## What the exercise asks
The required result is each line of the entries below containing the string "NameFree".

## Dataset entries
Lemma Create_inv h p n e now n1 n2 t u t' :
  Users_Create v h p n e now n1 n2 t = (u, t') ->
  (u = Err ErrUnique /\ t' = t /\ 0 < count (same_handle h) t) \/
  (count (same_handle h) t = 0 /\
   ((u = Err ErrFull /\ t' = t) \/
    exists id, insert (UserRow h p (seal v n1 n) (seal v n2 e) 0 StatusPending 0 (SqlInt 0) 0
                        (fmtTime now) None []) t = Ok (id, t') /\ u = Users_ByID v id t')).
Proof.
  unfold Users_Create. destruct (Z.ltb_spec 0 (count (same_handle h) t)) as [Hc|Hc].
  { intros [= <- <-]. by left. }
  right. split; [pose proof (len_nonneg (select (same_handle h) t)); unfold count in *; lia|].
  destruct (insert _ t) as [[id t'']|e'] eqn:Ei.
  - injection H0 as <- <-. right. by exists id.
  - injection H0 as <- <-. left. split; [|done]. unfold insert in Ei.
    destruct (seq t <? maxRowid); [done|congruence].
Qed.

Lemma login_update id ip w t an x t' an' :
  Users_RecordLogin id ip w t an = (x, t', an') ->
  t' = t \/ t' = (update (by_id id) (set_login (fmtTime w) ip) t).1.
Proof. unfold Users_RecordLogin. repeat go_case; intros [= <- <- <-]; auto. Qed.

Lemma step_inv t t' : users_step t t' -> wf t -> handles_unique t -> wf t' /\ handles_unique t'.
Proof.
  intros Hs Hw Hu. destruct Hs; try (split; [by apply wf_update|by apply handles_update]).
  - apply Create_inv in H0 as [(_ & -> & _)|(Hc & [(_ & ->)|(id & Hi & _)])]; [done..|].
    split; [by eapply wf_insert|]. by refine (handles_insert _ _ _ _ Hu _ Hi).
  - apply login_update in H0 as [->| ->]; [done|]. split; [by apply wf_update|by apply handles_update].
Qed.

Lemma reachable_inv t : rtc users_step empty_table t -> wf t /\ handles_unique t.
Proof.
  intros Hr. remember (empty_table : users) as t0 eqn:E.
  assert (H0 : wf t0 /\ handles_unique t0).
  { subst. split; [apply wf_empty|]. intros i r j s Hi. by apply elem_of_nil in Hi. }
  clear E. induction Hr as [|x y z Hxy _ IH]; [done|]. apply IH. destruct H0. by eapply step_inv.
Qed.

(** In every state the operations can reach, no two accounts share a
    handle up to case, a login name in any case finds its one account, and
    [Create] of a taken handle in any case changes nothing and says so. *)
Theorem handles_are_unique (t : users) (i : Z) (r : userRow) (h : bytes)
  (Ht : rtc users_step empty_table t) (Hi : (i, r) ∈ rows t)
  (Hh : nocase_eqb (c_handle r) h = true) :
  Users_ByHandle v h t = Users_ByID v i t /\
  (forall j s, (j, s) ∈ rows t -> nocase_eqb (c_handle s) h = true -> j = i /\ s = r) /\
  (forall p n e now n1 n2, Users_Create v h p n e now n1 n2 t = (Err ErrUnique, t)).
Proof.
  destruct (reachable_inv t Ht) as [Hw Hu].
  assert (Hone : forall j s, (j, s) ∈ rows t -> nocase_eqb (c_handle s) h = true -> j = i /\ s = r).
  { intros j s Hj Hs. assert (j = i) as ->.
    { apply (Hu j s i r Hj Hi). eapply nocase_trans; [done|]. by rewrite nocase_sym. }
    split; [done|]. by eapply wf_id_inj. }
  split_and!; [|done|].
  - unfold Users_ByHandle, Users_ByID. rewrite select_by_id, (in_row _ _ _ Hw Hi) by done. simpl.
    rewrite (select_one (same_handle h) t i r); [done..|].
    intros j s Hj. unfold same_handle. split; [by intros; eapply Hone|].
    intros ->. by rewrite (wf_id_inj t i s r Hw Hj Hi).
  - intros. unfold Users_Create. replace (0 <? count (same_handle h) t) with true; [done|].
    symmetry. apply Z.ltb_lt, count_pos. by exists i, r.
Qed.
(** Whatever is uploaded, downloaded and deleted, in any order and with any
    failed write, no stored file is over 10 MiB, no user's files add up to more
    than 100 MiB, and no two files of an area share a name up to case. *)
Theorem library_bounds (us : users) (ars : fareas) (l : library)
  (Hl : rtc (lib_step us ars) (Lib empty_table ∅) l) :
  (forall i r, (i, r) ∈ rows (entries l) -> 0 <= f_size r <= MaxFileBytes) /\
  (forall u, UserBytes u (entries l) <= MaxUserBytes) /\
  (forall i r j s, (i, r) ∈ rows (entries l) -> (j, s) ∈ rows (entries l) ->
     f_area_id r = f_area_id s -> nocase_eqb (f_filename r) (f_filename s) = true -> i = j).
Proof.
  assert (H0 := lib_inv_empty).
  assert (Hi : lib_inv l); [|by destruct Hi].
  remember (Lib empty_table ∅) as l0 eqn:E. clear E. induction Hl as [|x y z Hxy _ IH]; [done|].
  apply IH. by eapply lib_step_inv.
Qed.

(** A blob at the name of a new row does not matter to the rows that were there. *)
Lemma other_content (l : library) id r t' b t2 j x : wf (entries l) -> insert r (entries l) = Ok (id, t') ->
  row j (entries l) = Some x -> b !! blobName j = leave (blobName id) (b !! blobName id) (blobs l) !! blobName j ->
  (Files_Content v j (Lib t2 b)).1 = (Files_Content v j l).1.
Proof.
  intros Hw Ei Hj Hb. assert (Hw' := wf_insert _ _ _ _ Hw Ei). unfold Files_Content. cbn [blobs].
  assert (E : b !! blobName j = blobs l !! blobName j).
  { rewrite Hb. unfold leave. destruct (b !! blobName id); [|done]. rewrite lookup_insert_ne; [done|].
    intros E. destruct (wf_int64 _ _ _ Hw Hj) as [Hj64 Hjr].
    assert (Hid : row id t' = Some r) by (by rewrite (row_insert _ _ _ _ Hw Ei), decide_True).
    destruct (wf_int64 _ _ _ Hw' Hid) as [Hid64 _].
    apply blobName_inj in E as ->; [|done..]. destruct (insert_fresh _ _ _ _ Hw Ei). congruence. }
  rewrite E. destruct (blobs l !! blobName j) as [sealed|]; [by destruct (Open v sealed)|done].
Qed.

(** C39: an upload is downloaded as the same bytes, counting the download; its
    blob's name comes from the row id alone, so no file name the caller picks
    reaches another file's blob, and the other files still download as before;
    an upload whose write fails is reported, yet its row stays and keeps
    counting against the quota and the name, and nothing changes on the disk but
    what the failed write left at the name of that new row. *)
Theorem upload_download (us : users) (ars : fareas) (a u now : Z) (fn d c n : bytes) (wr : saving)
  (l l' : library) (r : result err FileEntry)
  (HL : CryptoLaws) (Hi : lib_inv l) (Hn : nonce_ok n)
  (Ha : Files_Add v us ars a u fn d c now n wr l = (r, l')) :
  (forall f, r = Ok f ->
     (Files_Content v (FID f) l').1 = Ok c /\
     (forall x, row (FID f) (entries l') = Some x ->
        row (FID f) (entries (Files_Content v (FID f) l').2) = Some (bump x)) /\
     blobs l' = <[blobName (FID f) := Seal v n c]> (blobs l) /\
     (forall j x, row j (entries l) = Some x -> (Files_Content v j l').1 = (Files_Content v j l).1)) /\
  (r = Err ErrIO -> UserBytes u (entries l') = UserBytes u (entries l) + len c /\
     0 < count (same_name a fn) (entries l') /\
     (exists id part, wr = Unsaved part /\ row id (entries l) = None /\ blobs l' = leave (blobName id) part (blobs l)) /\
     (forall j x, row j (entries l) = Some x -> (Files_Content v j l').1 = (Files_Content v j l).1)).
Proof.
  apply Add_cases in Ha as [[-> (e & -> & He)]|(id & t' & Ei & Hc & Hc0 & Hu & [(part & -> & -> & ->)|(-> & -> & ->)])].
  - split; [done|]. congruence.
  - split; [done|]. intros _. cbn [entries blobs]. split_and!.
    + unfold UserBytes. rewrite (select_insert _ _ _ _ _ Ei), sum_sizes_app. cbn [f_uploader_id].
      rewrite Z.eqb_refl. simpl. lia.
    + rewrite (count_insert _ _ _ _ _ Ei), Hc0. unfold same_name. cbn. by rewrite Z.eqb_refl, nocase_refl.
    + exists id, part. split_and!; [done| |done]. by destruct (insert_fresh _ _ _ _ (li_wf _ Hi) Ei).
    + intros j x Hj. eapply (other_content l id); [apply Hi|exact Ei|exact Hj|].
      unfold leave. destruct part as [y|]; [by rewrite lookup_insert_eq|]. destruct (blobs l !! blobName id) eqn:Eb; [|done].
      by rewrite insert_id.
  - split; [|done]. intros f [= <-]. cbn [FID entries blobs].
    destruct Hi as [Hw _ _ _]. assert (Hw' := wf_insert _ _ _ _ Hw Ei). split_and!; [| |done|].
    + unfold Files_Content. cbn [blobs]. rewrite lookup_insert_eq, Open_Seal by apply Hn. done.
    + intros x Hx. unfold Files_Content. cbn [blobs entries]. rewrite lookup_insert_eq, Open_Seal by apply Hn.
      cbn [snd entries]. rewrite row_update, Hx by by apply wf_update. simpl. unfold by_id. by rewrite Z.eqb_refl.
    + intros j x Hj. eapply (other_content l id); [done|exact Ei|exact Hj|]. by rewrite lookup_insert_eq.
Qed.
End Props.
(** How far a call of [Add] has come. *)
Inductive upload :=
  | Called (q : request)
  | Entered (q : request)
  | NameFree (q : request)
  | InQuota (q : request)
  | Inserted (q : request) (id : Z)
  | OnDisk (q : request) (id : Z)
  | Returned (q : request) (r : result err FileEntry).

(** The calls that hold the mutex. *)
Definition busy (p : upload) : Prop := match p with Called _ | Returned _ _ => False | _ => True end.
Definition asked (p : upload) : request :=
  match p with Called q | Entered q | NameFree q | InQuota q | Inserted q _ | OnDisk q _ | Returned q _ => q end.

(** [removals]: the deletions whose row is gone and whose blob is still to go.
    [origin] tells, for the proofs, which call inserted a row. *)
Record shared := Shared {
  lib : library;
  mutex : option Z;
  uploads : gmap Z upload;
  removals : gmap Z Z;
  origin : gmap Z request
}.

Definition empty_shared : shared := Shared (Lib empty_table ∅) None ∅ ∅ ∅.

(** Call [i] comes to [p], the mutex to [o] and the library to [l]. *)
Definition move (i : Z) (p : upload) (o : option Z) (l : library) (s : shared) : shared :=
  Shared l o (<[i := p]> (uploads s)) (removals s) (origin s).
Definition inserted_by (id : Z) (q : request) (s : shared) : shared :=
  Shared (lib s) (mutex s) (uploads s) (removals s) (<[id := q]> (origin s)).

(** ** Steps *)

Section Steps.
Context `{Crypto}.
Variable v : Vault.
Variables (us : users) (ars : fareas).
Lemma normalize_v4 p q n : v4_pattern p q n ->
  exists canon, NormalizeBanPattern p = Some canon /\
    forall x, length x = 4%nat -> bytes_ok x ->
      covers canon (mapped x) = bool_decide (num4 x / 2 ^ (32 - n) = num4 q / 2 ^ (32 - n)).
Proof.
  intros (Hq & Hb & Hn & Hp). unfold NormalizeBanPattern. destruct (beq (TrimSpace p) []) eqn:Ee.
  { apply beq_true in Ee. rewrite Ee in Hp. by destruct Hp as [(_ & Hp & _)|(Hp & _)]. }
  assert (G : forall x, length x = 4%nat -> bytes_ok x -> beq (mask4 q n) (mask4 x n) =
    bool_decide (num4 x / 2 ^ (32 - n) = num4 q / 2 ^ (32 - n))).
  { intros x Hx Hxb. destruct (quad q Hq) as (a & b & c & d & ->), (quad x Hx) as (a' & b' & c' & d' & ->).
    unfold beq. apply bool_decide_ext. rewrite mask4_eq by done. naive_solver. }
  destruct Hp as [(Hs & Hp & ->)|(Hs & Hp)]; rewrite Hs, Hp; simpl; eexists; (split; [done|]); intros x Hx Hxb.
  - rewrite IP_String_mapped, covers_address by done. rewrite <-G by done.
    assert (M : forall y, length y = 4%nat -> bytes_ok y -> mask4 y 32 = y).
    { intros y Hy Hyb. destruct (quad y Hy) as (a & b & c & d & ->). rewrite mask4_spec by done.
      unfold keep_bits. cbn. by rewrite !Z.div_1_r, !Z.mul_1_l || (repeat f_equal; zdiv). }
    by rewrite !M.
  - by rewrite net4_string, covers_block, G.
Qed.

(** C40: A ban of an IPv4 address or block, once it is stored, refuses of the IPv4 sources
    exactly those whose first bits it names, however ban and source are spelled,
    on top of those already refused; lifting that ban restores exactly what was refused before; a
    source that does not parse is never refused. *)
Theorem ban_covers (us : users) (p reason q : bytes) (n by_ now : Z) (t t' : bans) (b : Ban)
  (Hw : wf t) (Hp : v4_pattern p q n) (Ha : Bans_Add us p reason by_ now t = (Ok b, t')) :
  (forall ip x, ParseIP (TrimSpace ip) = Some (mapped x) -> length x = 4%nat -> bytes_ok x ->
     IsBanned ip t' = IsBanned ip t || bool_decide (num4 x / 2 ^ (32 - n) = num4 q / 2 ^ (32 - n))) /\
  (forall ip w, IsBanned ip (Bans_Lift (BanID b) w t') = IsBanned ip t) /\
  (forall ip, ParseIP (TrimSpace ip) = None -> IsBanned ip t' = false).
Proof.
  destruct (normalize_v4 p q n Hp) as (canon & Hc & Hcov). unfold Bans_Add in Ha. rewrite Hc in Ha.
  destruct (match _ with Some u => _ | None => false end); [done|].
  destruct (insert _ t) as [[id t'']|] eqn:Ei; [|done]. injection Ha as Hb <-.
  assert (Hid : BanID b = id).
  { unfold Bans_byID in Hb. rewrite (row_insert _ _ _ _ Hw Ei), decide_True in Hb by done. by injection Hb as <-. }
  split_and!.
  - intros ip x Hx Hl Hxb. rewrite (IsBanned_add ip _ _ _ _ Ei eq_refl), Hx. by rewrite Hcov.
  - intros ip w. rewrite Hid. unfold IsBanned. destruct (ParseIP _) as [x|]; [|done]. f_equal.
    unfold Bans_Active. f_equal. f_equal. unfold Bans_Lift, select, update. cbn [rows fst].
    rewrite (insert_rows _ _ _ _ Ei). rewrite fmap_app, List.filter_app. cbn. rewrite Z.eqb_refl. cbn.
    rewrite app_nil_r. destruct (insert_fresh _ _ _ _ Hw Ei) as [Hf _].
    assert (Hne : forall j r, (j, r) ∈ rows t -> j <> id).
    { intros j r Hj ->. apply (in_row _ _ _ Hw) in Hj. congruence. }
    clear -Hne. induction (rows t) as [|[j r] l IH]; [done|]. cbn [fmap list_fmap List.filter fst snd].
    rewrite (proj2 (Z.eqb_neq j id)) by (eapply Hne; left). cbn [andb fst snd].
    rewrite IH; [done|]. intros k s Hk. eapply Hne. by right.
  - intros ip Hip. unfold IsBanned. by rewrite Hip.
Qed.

## Response
  | NameFree (q : request)
  match p with Called q | Entered q | NameFree q | InQuota q | Inserted q _ | OnDisk q _ | Returned q _ => q end.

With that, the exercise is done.